**What you will do**.
The answer should be each line of the records that contains the word "autograder"; please copy them all.

(Stored data)

####################

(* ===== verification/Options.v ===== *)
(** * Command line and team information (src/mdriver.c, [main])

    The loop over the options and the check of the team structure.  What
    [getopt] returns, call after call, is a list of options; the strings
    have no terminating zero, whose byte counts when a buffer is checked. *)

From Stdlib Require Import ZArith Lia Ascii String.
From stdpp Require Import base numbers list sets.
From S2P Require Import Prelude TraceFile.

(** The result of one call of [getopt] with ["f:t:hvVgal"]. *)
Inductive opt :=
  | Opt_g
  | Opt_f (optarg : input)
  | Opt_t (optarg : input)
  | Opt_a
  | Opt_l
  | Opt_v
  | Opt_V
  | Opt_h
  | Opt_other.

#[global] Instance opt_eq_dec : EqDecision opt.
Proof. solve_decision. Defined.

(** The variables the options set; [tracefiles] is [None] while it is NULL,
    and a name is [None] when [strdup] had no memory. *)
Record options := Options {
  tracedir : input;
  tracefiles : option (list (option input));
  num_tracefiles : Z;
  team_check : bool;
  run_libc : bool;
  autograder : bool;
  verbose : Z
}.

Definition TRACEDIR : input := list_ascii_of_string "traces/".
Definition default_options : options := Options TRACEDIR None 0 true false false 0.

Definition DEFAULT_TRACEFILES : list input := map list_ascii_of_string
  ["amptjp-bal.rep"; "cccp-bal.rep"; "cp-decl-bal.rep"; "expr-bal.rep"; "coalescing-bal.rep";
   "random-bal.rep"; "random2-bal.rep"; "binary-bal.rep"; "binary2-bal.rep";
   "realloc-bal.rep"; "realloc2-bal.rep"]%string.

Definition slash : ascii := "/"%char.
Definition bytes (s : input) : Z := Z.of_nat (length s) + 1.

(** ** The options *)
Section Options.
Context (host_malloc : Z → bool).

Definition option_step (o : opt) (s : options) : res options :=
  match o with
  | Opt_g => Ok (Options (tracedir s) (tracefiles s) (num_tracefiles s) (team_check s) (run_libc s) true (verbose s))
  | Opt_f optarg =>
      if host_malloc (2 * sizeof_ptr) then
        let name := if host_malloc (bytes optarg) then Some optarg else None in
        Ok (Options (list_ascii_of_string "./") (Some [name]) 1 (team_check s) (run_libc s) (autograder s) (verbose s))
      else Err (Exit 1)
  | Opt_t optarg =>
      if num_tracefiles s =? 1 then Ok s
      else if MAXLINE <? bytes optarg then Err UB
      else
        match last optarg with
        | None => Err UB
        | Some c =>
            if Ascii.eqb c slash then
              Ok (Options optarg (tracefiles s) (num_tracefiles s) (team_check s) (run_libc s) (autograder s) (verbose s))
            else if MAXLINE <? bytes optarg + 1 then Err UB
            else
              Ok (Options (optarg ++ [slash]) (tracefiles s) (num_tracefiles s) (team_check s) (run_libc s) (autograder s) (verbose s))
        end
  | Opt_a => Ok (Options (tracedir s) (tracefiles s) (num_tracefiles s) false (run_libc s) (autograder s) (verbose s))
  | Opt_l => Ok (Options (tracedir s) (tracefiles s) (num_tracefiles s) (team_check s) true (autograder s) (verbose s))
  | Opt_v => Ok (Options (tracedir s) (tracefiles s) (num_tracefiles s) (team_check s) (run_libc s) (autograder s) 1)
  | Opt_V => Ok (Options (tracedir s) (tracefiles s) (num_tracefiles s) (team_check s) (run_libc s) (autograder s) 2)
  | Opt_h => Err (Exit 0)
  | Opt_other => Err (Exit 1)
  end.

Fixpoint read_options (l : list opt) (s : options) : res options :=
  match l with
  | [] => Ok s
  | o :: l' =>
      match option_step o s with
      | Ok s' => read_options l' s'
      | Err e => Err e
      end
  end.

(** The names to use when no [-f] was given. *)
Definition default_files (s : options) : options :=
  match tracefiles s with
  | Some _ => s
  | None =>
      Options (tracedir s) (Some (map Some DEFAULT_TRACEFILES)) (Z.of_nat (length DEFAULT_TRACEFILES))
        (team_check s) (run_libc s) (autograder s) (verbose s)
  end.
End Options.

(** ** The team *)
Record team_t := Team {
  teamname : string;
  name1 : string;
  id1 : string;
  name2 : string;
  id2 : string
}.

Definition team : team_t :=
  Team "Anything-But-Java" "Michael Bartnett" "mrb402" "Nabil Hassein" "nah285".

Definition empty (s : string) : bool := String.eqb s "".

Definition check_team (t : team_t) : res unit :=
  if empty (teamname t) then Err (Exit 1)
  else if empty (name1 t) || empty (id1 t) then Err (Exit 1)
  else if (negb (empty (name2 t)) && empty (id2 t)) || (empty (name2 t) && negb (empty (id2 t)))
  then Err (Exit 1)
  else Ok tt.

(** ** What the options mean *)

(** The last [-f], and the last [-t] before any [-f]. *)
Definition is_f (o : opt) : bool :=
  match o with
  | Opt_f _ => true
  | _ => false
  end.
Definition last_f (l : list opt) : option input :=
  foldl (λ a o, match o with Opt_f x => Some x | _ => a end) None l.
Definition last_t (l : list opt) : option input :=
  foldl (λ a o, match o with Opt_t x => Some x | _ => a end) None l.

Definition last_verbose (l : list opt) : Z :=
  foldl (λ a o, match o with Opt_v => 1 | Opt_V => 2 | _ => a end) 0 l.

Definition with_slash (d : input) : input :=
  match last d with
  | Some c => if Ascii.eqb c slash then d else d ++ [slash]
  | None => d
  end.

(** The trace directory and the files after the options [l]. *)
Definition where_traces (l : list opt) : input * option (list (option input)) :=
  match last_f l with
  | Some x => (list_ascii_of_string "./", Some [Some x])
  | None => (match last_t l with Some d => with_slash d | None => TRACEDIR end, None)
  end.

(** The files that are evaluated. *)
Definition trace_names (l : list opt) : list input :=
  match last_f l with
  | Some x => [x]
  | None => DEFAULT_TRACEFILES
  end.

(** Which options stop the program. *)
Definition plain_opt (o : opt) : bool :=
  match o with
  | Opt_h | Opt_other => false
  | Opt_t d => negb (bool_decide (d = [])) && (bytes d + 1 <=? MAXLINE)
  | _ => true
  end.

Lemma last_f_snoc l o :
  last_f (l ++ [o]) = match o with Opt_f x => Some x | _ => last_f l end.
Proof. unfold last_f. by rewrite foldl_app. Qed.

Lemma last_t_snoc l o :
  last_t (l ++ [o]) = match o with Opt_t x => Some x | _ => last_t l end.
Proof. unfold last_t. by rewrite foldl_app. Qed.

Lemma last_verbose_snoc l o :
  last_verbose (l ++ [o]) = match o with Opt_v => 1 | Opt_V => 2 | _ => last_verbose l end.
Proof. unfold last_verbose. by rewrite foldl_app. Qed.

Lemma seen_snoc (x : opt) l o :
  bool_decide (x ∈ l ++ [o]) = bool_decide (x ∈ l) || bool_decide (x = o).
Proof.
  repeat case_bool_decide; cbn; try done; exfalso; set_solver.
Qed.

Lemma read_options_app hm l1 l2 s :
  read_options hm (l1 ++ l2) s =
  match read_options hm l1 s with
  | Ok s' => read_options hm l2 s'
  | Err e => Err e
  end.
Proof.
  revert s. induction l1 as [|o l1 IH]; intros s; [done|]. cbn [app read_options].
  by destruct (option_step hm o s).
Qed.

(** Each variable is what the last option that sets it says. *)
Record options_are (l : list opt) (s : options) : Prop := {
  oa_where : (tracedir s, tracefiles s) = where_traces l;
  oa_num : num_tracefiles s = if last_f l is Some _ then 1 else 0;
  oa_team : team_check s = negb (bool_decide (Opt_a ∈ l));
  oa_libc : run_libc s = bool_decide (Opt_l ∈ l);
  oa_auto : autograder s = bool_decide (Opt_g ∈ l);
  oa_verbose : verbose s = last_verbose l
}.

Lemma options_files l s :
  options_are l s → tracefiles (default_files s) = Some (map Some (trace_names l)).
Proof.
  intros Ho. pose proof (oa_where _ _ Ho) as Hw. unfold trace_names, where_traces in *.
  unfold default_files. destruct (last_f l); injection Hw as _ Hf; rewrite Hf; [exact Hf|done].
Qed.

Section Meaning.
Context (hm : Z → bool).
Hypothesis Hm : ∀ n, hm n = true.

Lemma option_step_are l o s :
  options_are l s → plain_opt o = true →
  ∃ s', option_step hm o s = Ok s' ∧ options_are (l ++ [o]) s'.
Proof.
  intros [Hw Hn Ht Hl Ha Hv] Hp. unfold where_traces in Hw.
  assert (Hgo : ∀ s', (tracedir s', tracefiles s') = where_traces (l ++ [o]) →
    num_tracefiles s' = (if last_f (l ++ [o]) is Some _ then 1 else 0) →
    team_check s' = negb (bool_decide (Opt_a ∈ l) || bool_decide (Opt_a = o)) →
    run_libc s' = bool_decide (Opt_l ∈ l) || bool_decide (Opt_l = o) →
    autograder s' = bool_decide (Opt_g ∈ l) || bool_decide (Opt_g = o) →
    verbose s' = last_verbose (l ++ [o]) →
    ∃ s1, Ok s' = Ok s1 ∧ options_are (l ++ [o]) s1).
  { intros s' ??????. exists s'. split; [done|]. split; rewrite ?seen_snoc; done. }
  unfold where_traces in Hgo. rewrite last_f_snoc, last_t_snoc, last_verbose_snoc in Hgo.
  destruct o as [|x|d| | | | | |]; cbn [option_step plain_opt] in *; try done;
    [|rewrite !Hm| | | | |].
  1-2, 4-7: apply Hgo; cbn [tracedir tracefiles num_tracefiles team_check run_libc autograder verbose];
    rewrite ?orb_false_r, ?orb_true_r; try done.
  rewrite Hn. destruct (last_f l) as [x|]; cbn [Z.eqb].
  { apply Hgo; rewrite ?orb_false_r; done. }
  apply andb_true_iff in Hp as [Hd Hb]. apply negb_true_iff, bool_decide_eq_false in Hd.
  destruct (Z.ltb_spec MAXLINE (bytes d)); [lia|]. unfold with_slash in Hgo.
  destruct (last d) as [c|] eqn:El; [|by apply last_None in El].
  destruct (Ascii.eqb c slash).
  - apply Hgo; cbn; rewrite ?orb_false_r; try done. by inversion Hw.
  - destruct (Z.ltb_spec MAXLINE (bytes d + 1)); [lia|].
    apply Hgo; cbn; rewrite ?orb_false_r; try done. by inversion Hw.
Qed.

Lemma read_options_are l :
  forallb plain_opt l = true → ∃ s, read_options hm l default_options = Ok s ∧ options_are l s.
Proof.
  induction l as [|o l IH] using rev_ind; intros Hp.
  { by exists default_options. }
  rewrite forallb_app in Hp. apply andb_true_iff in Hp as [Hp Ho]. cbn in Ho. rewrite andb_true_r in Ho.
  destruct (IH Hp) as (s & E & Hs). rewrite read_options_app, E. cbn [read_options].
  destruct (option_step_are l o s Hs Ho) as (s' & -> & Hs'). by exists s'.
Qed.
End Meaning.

####################

**Answer to the exercise**.
  autograder : bool;
        Ok (Options (list_ascii_of_string "./") (Some [name]) 1 (team_check s) (run_libc s) (autograder s) (verbose s))
              Ok (Options optarg (tracefiles s) (num_tracefiles s) (team_check s) (run_libc s) (autograder s) (verbose s))
              Ok (Options (optarg ++ [slash]) (tracefiles s) (num_tracefiles s) (team_check s) (run_libc s) (autograder s) (verbose s))
  | Opt_a => Ok (Options (tracedir s) (tracefiles s) (num_tracefiles s) false (run_libc s) (autograder s) (verbose s))
  | Opt_l => Ok (Options (tracedir s) (tracefiles s) (num_tracefiles s) (team_check s) true (autograder s) (verbose s))
  | Opt_v => Ok (Options (tracedir s) (tracefiles s) (num_tracefiles s) (team_check s) (run_libc s) (autograder s) 1)
  | Opt_V => Ok (Options (tracedir s) (tracefiles s) (num_tracefiles s) (team_check s) (run_libc s) (autograder s) 2)
        (team_check s) (run_libc s) (autograder s) (verbose s)
  oa_auto : autograder s = bool_decide (Opt_g ∈ l);
    autograder s' = bool_decide (Opt_g ∈ l) || bool_decide (Opt_g = o) →
  1-2, 4-7: apply Hgo; cbn [tracedir tracefiles num_tracefiles team_check run_libc autograder verbose];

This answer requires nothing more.